Chapitre 15
Bien sûr que cette pensée, cette pulsion d'honnêteté brutale face à l'attraction, pouvait le faire passer pour un salaud, un égoïste sans cœur. Mais au fond, n'était-ce pas une part sombre et universelle de l'expérience humaine ? Qui n'avait jamais laissé son regard errer sur un corps étranger, son esprit vagabonder vers les territoires inexplorés du désir ? Qui ne s'était jamais surpris à imaginer les scénarios intimes, les étreintes furtives avec une autre personne, même fugacement, même dans le sanctuaire inviolable des rêves nocturnes ?
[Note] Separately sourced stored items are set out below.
(** X25. An issue search that returns an identifier returns the identifier
    of an issue the catalogue listed for the series, either under the given
    issue number or, when a number was given, among all issues of the
    series, provided the sort hands back only elements it was given. *)
Theorem search_issues_returns_a_listed_issue
    (cat : Search.Catalogue) (op : Search.Operator) (series_id : Z)
    (fuel round : nat) (number : option string) (ev : list Main.Event) (id : Z) :
  (forall l l' x,
     Search.sorted_by_number_name cat l = Some l' -> x ∈ l' -> x ∈ l) ->
  Search._search_issues cat op fuel round series_id number
  = (ev, Search.Returned (Some id)) ->
  exists (listed : list Search.IssueEntry) (x : Search.IssueEntry),
    (Search.list_issues cat (Search.issue_filter series_id number) = Some listed
     \/ Py.bool_of_optstr number = true
        /\ Search.list_issues cat
             ("volume:" +:+ Py.str_of_Z series_id) = Some listed)
    /\ x ∈ listed
    /\ Search.ie_id x = id.
Proof.
  intros Hsort.
  destruct fuel as [|fuel]; simpl; [discriminate|].
  destruct (Search.list_issues cat _) as [listed|] eqn:Hl; [|discriminate].
  destruct (Search.sorted_by_number_name cat listed) as [options|] eqn:Hs;
    [|discriminate].
  destruct (decide _).
  - intros [= _ Hp]. apply pick_Returned in Hp as (x & Hx & [= ->]).
    apply (Hsort _ _ _ Hs) in Hx. exists listed, x. now repeat split; [left|..].
  - destruct (Py.bool_of_optstr number) eqn:Hn; [|discriminate].
    destruct fuel as [|fuel]; simpl; [discriminate|].
    change (Search.issue_filter series_id None)
      with ("volume:" +:+ Py.str_of_Z series_id).
    destruct (Search.list_issues cat ("volume:" +:+ Py.str_of_Z series_id))
      as [listed'|] eqn:Hl'; [|discriminate].
    destruct (Search.sorted_by_number_name cat listed') as [options'|] eqn:Hs';
      [|discriminate].
    destruct (decide _); [|discriminate].
    intros [= _ Hp]. apply pick_Returned in Hp as (x & Hx & [= ->]).
    apply (Hsort _ _ _ Hs') in Hx. exists listed', x.
    split; [right; now split|now split].
Qed.

Lemma search_issues_returns_a_listed_issue_witness :
  exists (listed : list Search.IssueEntry) (x : Search.IssueEntry),
    (Search.list_issues Cases.shelf (Search.issue_filter 2127 (Some "1"))
     = Some listed
     \/ Py.bool_of_optstr (Some "1") = true
        /\ Search.list_issues Cases.shelf
             ("volume:" +:+ Py.str_of_Z 2127) = Some listed)
    /\ x ∈ listed
    /\ Search.ie_id x = 6423.
Proof.
  apply (search_issues_returns_a_listed_issue Cases.shelf
           (Cases.second_try "Nothing" 2) 2127 2 0 (Some "1")
           [Main.Log Main.INFO "Searching again without the issue number"]).
  - intros l l' x [= ->] H. exact H.
  - reflexivity.
Defined.

(** X26. In each of the three searches an error log (the catalogue raised
    [ServiceError]) ends the search with [None]: whatever was chosen in
    earlier rounds, no identifier is returned and nothing is raised. *)
Theorem search_gives_up_on_service_error
    (cat : Search.Catalogue) (op : Search.Operator) (fuel round : nat)
    (id : Z) (title number : option string)
    (ev : list Main.Event) (r : Search.Result (option Z)) :
  Search._search_publishers cat op fuel round title = (ev, r)
  \/ Search._search_series cat op fuel round id title = (ev, r)
  \/ Search._search_issues cat op fuel round id number = (ev, r) ->
  Main.Log Main.ERROR EmptyString ∈ ev ->
  r = Search.Returned None.
Proof.
  intros [H|[H|H]] He.
  - exact (search_publishers_error _ _ _ _ _ _ _ H He).
  - exact (search_series_error _ _ _ _ _ _ _ _ H He).
  - exact (search_issues_error _ _ _ _ _ _ _ _ H He).
Qed.

Lemma search_gives_up_on_service_error_witness :
  snd (Search._search_publishers Cases.flaky
         {| Search.ask_title := fun _ => "Timely";
            Search.choose := fun _ _ => 0%nat;
            Search.try_again := fun _ => true |} 5 0 (Some "Marvel"))
  = Search.Returned None.
Proof.
  apply (search_gives_up_on_service_error Cases.flaky
           {| Search.ask_title := fun _ => "Timely";
              Search.choose := fun _ _ => 0%nat;
              Search.try_again := fun _ => true |} 5 0 0 (Some "Marvel") None
           [Main.Log Main.ERROR EmptyString]).
  - left. reflexivity.
  - apply list_elem_of_here.
Defined.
Ces appels silencieux, ces regards qui s'accrochent dans la pénombre d'un bar, ces sourires énigmatiques qui semblent lancer une invitation muette. Que faire de ces signaux ambigus, de ces étincelles fugitives qui court-circuitent la raison ? Faut-il céder à la curiosité, oser briser la glace et engager la conversation, ou se torturer dans un carcan moral, se répétant inlassablement le mantra du "non, je n'ai pas le droit" ?
La seule loi qui interdisait officiellement ce genre d'incursion dans le champ du désir autre, cette transgression potentielle des limites établies, n'était pas gravée dans le marbre d'un code civil. Elle portait un nom plus insidieux, plus diffus : la bien-séance. Le respect. Mais le respect de qui, au juste ? De l'autre, dont le cœur pourrait être blessé par une infidélité, réelle ou même envisagée ? De soi-même, en préservant une image de loyauté et d'intégrité ?
La question le hantait parfois avec une acuité dérangeante : se respecte-t-on vraiment soi-même en refusant un contact, une exploration potentielle du désir, dans le seul but de ne pas blesser l'autre ? N'y avait-il pas une forme de déni de soi dans cette auto-censure, une négation d'une part fondamentale de sa propre nature ? N'était-ce pas se construire une prison intérieure, faite de remords potentiels et de regrets silencieux ?
Il y avait cette tension constante entre le désir individuel, cette pulsion parfois irrépressible vers la nouveauté et l'exploration, et les contraintes sociales et morales qui régissaient les relations. Fallait-il sacrifier une part de soi au nom d'un idéal de fidélité parfois étouffant ? Fallait-il réprimer ces élans naturels au risque de les voir se transformer en frustrations amères et en regrets lancinants ?
Peut-être que le véritable respect résidait dans une honnêteté douloureuse, dans la capacité à reconnaître ses propres désirs, même les plus transgressifs, sans pour autant céder à leur impulsion destructrice. Peut-être que la bien-séance n'était pas une interdiction absolue, mais une invitation à la prudence, à la considération des sentiments de l'autre, sans pour autant nier la complexité et la parfois la contradiction des propres désirs.
Il restait pris dans cette énigme, oscillant entre la reconnaissance de ses propres pulsions et la conscience des conséquences de leurs éventuelles manifestations. Le désir volage était une ombre familière, un rappel constant de la fragilité des engagements et de la complexité de l'être humain, tiraillé entre ses instincts primaires et ses aspirations morales.